Record srs_pdu : Type := mk_srs {
  srs_rnti : Z; srs_handle : Z; srs_bwp_size : Z; srs_bwp_start : Z; srs_subcarrier_spacing : Z;
  srs_cyclic_prefix : Z; srs_num_ant_ports : Z; srs_num_symbols_ : Z; srs_num_repetitions : Z;
  srs_time_start_position : Z; srs_config_index : Z; srs_sequence_id : Z; srs_bandwidth_index : Z;
  srs_comb_size : Z; srs_comb_offset : Z; srs_cyclic_shift : Z; srs_frequency_position : Z;
  srs_frequency_shift : Z; srs_frequency_hopping : Z; srs_group_or_sequence_hopping : Z;
  srs_resource_type : Z; srs_t_srs : Z; srs_t_offset : Z; srs_beamforming : ul_beamforming;
  srs_parameters_v4 : srs_parameters
}.

Definition pack_ul_tti_request_srs_pdu (v : srs_pdu) : packer unit :=
  push16 v.(srs_rnti);; push32 v.(srs_handle);; push16 v.(srs_bwp_size);; push16 v.(srs_bwp_start);;
  push8 v.(srs_subcarrier_spacing);; push8 v.(srs_cyclic_prefix);; push8 v.(srs_num_ant_ports);;
  push8 v.(srs_num_symbols_);; push8 v.(srs_num_repetitions);; push8 v.(srs_time_start_position);;
  push8 v.(srs_config_index);; push16 v.(srs_sequence_id);; push8 v.(srs_bandwidth_index);;
  push8 v.(srs_comb_size);; push8 v.(srs_comb_offset);; push8 v.(srs_cyclic_shift);;
  push8 v.(srs_frequency_position);; push16 v.(srs_frequency_shift);; push8 v.(srs_frequency_hopping);;
  push8 v.(srs_group_or_sequence_hopping);; push8 v.(srs_resource_type);; push16 v.(srs_t_srs);;
  push16 v.(srs_t_offset);;
  pack_nr_rx_beamforming_pdu v.(srs_beamforming);;
  match srs_num_symbols v.(srs_num_symbols_) with
  | Ok n => pack_ul_tti_request_srs_parameters_v4 v.(srs_parameters_v4) n
  | _ => pack_undef
  end;;
  mret tt.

···

## What is being asked
Set down the entire material again, exactly as it stands.

## Expected output
Record srs_pdu : Type := mk_srs {
  srs_rnti : Z; srs_handle : Z; srs_bwp_size : Z; srs_bwp_start : Z; srs_subcarrier_spacing : Z;
  srs_cyclic_prefix : Z; srs_num_ant_ports : Z; srs_num_symbols_ : Z; srs_num_repetitions : Z;
  srs_time_start_position : Z; srs_config_index : Z; srs_sequence_id : Z; srs_bandwidth_index : Z;
  srs_comb_size : Z; srs_comb_offset : Z; srs_cyclic_shift : Z; srs_frequency_position : Z;
  srs_frequency_shift : Z; srs_frequency_hopping : Z; srs_group_or_sequence_hopping : Z;
  srs_resource_type : Z; srs_t_srs : Z; srs_t_offset : Z; srs_beamforming : ul_beamforming;
  srs_parameters_v4 : srs_parameters
}.

Definition pack_ul_tti_request_srs_pdu (v : srs_pdu) : packer unit :=
  push16 v.(srs_rnti);; push32 v.(srs_handle);; push16 v.(srs_bwp_size);; push16 v.(srs_bwp_start);;
  push8 v.(srs_subcarrier_spacing);; push8 v.(srs_cyclic_prefix);; push8 v.(srs_num_ant_ports);;
  push8 v.(srs_num_symbols_);; push8 v.(srs_num_repetitions);; push8 v.(srs_time_start_position);;
  push8 v.(srs_config_index);; push16 v.(srs_sequence_id);; push8 v.(srs_bandwidth_index);;
  push8 v.(srs_comb_size);; push8 v.(srs_comb_offset);; push8 v.(srs_cyclic_shift);;
  push8 v.(srs_frequency_position);; push16 v.(srs_frequency_shift);; push8 v.(srs_frequency_hopping);;
  push8 v.(srs_group_or_sequence_hopping);; push8 v.(srs_resource_type);; push16 v.(srs_t_srs);;
  push16 v.(srs_t_offset);;
  pack_nr_rx_beamforming_pdu v.(srs_beamforming);;
  match srs_num_symbols v.(srs_num_symbols_) with
  | Ok n => pack_ul_tti_request_srs_parameters_v4 v.(srs_parameters_v4) n
  | _ => pack_undef
  end;;
  mret tt.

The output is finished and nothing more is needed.